Your objective>
Could you write out the records below exactly, without omitting a line?

Data provided>
(** At capacity, [set] of a new key drops the last entry, keeps the
    others in their order and hands the dropped value, alone, to the
    disposal hook. *)
Lemma set_at_capacity (opts : LRUCache.options) now k (v : V) items :
  (0 < LRUCache.max opts)%nat ->
  length items = LRUCache.max opts ->
  LRUCache.find k items = None ->
  exists rest victim,
    items = rest ++ [victim] /\
    LRUCache.lru items = Some victim /\
    LRUCache.set opts now k v items
    = ({| LRUCache.key := k; LRUCache.val := v; LRUCache.start := now |} :: rest,
       [LRUCache.val victim]).
Proof.
  intros Hmax Hlen Hfind. unfold LRUCache.set. rewrite Hfind.
  replace (length items <? LRUCache.max opts)%nat with false
    by (symmetry; apply Nat.ltb_ge; lia).
  destruct (LRUCache.lru items) as [victim|] eqn:Hlru.
  - exists (removelast items), victim.
    split; [apply lru_last; exact Hlru|]. split; reflexivity.
  - unfold LRUCache.lru in Hlru. apply last_None in Hlru. subst items.
    cbn in Hlen. lia.
Qed.

End registry_facts.

(** ** Disposal *)

Section disposal.
Context `{Driver}.

Lemma dispose_run (v : AnyDatabaseManager) (l : Log) :
  dispose v l = (Ok tt, l ++ disconnect_events v).
Proof.
  unfold dispose, try_catch, bind. rewrite disconnect_run. reflexivity.
Qed.

Lemma dispose_all_run (values : list AnyDatabaseManager) (l : Log) :
  dispose_all values l = (Ok tt, l ++ disposal_events values).
Proof.
  unfold dispose_all, disposal_events, bind.
  assert (forall l0, exists units,
            mapM dispose values l0
            = (Ok units, l0 ++ concat (map disconnect_events values))) as Hmap.
  { induction values as [|v values IH]; intros l0; cbn.
    - exists []. unfold ret. rewrite app_nil_r. reflexivity.
    - unfold bind. rewrite dispose_run.
      destruct (IH (l0 ++ disconnect_events v)) as [units ->].
      exists (tt :: units). unfold ret. rewrite app_assoc. reflexivity. }
  destruct (Hmap l) as [units ->]. reflexivity.
Qed.

Lemma connCache_set_run (now : Z) (k : string) (v : AnyDatabaseManager) (s : Server) :
  connCache_set now k v s =
  let out := LRUCache.set connCache_options now k v (connCache s) in
  (Ok tt, {| connCache := fst out; log := log s ++ disposal_events (snd out) |}).
Proof.
  unfold connCache_set.
  destruct (LRUCache.set _ _ _ _ _) as [items disposed]. cbn.
  rewrite dispose_all_run. reflexivity.
Qed.

Lemma connCache_get_run (now : Z) (k : string) (s : Server) :
  connCache_get now k s =
  let out := LRUCache.get connCache_options now k (connCache s) in
  (Ok (fst (fst out)),
   {| connCache := snd (fst out); log := log s ++ disposal_events (snd out) |}).
Proof.
  unfold connCache_get.
  destruct (LRUCache.get _ _ _ _) as [[found items] disposed]. cbn.
  rewrite dispose_all_run. reflexivity.
Qed.

Lemma zoom_connCache {A} (m : IO A) (s : Server) :
  connCache (snd (zoom m s)) = connCache s.
Proof. unfold zoom. destruct (m (log s)). reflexivity. Qed.

Lemma connCache_get_bounded (now : Z) (k : string) (s : Server) :
  bounded s -> bounded (snd (connCache_get now k s)).
Proof.
  unfold bounded. intros Hs. rewrite connCache_get_run. cbn [snd connCache].
  pose proof (get_length connCache_options now k (connCache s)). lia.
Qed.

Lemma connCache_set_bounded (now : Z) (k : string) (v : AnyDatabaseManager) (s : Server) :
  bounded s -> bounded (snd (connCache_set now k v s)).
Proof.
  unfold bounded. intros Hs. rewrite connCache_set_run. cbn [snd connCache].
  apply (set_length connCache_options); cbn [LRUCache.max connCache_options]; lia.
Qed.

(** A handler that looks the session up and then only uses the adapter. *)
Lemma lookup_then_bounded {A} (now : Z) (k : string)
    (body : AnyDatabaseManager -> IO A) (s : Server) :
  bounded s ->
  bounded (snd ((found <- connCache_get now k;;
                 match found with
                 | None => throw (no_connection k)
                 | Some dbManager => zoom (body dbManager)
                 end) s)).
Proof.
  intros Hs. unfold bind.
  pose proof (connCache_get_bounded now k s Hs) as Hget.
  destruct (connCache_get now k s) as [[[m|]|e] s']; cbn [snd] in *.
  - unfold bounded. rewrite zoom_connCache. exact Hget.
  - exact Hget.
  - exact Hget.
Qed.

Solution to this problem>
(** At capacity, [set] of a new key drops the last entry, keeps the
    others in their order and hands the dropped value, alone, to the
    disposal hook. *)
Lemma set_at_capacity (opts : LRUCache.options) now k (v : V) items :
  (0 < LRUCache.max opts)%nat ->
  length items = LRUCache.max opts ->
  LRUCache.find k items = None ->
  exists rest victim,
    items = rest ++ [victim] /\
    LRUCache.lru items = Some victim /\
    LRUCache.set opts now k v items
    = ({| LRUCache.key := k; LRUCache.val := v; LRUCache.start := now |} :: rest,
       [LRUCache.val victim]).
Proof.
  intros Hmax Hlen Hfind. unfold LRUCache.set. rewrite Hfind.
  replace (length items <? LRUCache.max opts)%nat with false
    by (symmetry; apply Nat.ltb_ge; lia).
  destruct (LRUCache.lru items) as [victim|] eqn:Hlru.
  - exists (removelast items), victim.
    split; [apply lru_last; exact Hlru|]. split; reflexivity.
  - unfold LRUCache.lru in Hlru. apply last_None in Hlru. subst items.
    cbn in Hlen. lia.
Qed.

End registry_facts.

(** ** Disposal *)

Section disposal.
Context `{Driver}.

Lemma dispose_run (v : AnyDatabaseManager) (l : Log) :
  dispose v l = (Ok tt, l ++ disconnect_events v).
Proof.
  unfold dispose, try_catch, bind. rewrite disconnect_run. reflexivity.
Qed.

Lemma dispose_all_run (values : list AnyDatabaseManager) (l : Log) :
  dispose_all values l = (Ok tt, l ++ disposal_events values).
Proof.
  unfold dispose_all, disposal_events, bind.
  assert (forall l0, exists units,
            mapM dispose values l0
            = (Ok units, l0 ++ concat (map disconnect_events values))) as Hmap.
  { induction values as [|v values IH]; intros l0; cbn.
    - exists []. unfold ret. rewrite app_nil_r. reflexivity.
    - unfold bind. rewrite dispose_run.
      destruct (IH (l0 ++ disconnect_events v)) as [units ->].
      exists (tt :: units). unfold ret. rewrite app_assoc. reflexivity. }
  destruct (Hmap l) as [units ->]. reflexivity.
Qed.

Lemma connCache_set_run (now : Z) (k : string) (v : AnyDatabaseManager) (s : Server) :
  connCache_set now k v s =
  let out := LRUCache.set connCache_options now k v (connCache s) in
  (Ok tt, {| connCache := fst out; log := log s ++ disposal_events (snd out) |}).
Proof.
  unfold connCache_set.
  destruct (LRUCache.set _ _ _ _ _) as [items disposed]. cbn.
  rewrite dispose_all_run. reflexivity.
Qed.

Lemma connCache_get_run (now : Z) (k : string) (s : Server) :
  connCache_get now k s =
  let out := LRUCache.get connCache_options now k (connCache s) in
  (Ok (fst (fst out)),
   {| connCache := snd (fst out); log := log s ++ disposal_events (snd out) |}).
Proof.
  unfold connCache_get.
  destruct (LRUCache.get _ _ _ _) as [[found items] disposed]. cbn.
  rewrite dispose_all_run. reflexivity.
Qed.

Lemma zoom_connCache {A} (m : IO A) (s : Server) :
  connCache (snd (zoom m s)) = connCache s.
Proof. unfold zoom. destruct (m (log s)). reflexivity. Qed.

Lemma connCache_get_bounded (now : Z) (k : string) (s : Server) :
  bounded s -> bounded (snd (connCache_get now k s)).
Proof.
  unfold bounded. intros Hs. rewrite connCache_get_run. cbn [snd connCache].
  pose proof (get_length connCache_options now k (connCache s)). lia.
Qed.

Lemma connCache_set_bounded (now : Z) (k : string) (v : AnyDatabaseManager) (s : Server) :
  bounded s -> bounded (snd (connCache_set now k v s)).
Proof.
  unfold bounded. intros Hs. rewrite connCache_set_run. cbn [snd connCache].
  apply (set_length connCache_options); cbn [LRUCache.max connCache_options]; lia.
Qed.

(** A handler that looks the session up and then only uses the adapter. *)
Lemma lookup_then_bounded {A} (now : Z) (k : string)
    (body : AnyDatabaseManager -> IO A) (s : Server) :
  bounded s ->
  bounded (snd ((found <- connCache_get now k;;
                 match found with
                 | None => throw (no_connection k)
                 | Some dbManager => zoom (body dbManager)
                 end) s)).
Proof.
  intros Hs. unfold bind.
  pose proof (connCache_get_bounded now k s Hs) as Hget.
  destruct (connCache_get now k s) as [[[m|]|e] s']; cbn [snd] in *.
  - unfold bounded. rewrite zoom_connCache. exact Hget.
  - exact Hget.
  - exact Hget.
Qed.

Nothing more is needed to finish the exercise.